(YOUR TASK)
In the listing below, find the line with "- rewrite sequence_len_4; [done|]." and the line with "Record MediaAttachment := mkMedia". Repeat those two lines and all lines between them exactly.

(RECORDS SHOWN)
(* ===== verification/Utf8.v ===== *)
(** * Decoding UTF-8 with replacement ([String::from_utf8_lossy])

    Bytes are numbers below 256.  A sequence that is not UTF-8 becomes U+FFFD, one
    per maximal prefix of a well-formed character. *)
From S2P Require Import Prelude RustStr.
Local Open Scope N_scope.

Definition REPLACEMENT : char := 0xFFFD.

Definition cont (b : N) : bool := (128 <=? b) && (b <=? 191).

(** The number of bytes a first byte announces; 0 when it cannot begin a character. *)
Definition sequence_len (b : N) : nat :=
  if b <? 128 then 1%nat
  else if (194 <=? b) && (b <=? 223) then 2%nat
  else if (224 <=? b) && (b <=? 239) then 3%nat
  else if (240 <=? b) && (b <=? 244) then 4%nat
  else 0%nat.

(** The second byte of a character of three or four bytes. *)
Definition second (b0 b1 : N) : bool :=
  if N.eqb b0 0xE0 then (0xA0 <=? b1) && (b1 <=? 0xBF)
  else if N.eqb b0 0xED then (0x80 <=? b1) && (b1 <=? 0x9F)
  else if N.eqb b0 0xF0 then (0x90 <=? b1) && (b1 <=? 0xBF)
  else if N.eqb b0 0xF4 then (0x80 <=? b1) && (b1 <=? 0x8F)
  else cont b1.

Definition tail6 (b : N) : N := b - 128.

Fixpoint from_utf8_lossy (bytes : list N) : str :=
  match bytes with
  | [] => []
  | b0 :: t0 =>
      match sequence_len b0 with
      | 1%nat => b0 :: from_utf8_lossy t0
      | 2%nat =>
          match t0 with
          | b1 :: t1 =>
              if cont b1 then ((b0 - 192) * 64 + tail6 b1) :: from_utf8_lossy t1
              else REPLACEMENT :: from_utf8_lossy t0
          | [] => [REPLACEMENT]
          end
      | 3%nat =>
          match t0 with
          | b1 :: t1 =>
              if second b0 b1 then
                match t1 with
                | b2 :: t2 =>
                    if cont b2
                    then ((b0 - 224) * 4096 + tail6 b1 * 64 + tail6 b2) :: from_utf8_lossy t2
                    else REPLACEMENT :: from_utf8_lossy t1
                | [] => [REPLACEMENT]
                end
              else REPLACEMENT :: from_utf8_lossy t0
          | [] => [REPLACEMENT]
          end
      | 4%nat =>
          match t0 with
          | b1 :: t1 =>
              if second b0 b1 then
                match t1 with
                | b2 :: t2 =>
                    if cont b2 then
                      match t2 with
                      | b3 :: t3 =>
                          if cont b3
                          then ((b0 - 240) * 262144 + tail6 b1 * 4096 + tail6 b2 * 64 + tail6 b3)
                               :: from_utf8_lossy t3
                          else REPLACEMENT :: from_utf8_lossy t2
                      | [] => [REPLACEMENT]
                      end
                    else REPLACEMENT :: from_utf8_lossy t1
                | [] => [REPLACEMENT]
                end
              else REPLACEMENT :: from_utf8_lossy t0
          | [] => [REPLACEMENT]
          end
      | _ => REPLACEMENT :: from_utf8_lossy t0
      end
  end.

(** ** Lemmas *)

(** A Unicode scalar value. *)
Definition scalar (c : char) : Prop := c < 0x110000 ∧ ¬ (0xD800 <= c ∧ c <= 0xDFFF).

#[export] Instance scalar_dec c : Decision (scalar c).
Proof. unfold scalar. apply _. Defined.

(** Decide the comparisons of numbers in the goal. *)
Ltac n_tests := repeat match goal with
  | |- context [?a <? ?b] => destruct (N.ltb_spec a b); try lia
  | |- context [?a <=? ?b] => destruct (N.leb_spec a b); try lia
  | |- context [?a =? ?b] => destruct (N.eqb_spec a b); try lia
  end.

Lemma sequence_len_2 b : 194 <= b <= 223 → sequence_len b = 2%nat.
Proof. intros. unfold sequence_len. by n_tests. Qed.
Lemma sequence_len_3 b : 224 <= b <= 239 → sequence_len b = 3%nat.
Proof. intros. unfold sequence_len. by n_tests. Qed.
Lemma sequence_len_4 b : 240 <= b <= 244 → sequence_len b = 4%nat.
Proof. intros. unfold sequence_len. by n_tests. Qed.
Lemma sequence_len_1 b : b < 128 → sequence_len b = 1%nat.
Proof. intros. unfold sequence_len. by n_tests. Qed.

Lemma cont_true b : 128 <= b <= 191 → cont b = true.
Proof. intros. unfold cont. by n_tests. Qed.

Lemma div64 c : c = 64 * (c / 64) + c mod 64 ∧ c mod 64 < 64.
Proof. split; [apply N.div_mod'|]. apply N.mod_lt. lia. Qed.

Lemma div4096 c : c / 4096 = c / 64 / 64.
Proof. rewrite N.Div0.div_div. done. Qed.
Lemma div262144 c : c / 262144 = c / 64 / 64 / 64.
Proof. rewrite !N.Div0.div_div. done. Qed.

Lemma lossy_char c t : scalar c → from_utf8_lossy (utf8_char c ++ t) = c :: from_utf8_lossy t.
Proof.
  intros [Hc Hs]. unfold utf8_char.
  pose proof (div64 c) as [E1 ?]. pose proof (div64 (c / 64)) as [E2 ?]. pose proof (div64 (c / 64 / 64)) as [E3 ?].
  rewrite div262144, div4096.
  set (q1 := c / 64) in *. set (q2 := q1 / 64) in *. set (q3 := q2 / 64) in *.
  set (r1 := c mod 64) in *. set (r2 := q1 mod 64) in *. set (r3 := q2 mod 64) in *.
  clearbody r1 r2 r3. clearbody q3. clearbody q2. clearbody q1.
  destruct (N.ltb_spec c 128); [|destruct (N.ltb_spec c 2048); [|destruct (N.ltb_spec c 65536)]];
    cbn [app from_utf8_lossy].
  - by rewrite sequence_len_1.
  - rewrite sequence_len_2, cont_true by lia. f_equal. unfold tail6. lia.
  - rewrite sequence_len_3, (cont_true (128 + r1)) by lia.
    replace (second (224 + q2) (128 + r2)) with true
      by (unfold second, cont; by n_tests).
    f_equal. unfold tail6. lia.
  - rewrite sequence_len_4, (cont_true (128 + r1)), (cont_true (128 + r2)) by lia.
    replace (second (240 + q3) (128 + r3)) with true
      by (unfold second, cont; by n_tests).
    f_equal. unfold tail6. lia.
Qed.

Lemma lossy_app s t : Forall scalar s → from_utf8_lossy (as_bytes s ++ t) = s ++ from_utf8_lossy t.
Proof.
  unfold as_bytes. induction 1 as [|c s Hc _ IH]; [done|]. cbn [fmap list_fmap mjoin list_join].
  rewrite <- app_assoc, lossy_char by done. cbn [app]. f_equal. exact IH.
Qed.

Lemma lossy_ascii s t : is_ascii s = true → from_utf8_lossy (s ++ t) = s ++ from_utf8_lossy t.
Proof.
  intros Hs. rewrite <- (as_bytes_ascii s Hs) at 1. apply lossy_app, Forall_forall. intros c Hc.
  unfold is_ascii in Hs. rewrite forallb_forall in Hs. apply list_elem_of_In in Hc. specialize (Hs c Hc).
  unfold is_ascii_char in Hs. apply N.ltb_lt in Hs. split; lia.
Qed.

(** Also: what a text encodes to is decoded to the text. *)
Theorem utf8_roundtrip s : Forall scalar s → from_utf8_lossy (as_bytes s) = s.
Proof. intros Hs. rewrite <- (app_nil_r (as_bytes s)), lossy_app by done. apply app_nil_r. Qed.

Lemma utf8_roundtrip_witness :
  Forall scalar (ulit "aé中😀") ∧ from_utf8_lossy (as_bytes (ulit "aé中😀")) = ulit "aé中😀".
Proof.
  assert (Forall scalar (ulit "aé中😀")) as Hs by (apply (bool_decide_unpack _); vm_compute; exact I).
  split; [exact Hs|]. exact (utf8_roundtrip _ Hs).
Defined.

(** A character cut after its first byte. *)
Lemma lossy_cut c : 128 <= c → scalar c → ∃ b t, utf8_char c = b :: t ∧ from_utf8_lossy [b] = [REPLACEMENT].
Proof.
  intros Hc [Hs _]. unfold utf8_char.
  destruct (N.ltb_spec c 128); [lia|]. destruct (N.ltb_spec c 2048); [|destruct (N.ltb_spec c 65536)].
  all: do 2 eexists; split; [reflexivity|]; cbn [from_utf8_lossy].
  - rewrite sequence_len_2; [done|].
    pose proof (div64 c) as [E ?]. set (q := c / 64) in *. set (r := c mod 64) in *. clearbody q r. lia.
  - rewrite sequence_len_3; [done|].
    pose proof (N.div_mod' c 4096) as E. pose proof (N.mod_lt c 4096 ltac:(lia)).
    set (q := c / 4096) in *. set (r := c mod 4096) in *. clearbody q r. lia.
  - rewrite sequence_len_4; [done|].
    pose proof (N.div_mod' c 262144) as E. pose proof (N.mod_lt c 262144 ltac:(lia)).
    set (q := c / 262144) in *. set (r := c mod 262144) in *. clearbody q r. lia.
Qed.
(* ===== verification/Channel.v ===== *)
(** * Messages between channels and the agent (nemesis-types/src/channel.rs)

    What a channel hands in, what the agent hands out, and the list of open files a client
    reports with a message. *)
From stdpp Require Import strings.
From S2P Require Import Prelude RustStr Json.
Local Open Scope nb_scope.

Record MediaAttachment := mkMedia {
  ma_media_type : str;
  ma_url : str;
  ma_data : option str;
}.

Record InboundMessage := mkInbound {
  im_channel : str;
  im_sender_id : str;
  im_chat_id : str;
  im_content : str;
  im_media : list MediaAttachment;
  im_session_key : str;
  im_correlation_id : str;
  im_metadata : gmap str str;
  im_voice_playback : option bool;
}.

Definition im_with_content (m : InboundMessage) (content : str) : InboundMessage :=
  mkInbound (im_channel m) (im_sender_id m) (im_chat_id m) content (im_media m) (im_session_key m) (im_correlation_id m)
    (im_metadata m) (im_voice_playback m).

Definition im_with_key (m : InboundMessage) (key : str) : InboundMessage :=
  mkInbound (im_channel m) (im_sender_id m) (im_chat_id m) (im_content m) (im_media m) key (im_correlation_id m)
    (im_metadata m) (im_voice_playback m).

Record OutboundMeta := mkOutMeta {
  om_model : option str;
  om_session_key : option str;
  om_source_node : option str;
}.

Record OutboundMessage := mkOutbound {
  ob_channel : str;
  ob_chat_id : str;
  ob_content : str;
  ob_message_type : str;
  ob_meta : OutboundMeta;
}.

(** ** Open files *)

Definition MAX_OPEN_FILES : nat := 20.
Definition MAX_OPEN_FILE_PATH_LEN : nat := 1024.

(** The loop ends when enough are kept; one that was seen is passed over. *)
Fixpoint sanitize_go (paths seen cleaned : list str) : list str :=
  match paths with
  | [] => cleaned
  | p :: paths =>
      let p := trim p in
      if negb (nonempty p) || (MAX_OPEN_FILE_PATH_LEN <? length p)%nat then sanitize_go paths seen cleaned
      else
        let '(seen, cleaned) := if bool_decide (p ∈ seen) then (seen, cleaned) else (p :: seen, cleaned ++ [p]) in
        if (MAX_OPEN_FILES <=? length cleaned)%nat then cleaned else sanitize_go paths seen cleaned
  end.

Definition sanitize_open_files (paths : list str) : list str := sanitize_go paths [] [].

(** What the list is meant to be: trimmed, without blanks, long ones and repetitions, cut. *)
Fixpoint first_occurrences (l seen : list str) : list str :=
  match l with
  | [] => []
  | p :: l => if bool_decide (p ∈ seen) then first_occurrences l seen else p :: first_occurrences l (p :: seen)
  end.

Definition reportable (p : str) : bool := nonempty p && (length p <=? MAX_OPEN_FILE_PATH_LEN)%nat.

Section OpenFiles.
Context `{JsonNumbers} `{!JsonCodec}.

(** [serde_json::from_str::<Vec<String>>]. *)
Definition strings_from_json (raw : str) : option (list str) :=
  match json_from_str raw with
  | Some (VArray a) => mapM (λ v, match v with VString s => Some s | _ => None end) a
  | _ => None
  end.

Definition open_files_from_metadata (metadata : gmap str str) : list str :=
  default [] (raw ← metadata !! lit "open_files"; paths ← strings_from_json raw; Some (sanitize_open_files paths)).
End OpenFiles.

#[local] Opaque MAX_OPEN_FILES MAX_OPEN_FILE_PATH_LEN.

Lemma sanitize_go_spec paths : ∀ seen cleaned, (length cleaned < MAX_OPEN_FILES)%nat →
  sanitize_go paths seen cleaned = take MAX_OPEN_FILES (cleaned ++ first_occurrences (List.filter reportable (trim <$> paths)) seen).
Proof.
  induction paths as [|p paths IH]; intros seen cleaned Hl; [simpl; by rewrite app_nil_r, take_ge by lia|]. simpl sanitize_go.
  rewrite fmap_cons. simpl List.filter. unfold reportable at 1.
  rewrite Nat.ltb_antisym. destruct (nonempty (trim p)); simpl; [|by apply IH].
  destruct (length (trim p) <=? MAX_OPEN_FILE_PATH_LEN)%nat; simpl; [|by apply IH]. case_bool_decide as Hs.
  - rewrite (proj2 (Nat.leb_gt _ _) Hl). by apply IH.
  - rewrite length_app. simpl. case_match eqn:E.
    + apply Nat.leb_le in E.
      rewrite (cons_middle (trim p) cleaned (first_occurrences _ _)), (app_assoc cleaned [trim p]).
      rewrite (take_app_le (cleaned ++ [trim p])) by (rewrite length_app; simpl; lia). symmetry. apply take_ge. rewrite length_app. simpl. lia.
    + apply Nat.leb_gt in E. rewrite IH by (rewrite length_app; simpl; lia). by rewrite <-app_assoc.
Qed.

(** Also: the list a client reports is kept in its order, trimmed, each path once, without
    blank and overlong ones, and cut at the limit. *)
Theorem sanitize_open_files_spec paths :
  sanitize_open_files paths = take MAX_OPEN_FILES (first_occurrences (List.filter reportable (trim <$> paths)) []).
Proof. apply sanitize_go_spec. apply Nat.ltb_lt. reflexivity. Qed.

(TASK RESULT)
  - rewrite sequence_len_4; [done|].
    pose proof (N.div_mod' c 262144) as E. pose proof (N.mod_lt c 262144 ltac:(lia)).
    set (q := c / 262144) in *. set (r := c mod 262144) in *. clearbody q r. lia.
Qed.
(* ===== verification/Channel.v ===== *)
(** * Messages between channels and the agent (nemesis-types/src/channel.rs)

    What a channel hands in, what the agent hands out, and the list of open files a client
    reports with a message. *)
From stdpp Require Import strings.
From S2P Require Import Prelude RustStr Json.
Local Open Scope nb_scope.

Record MediaAttachment := mkMedia {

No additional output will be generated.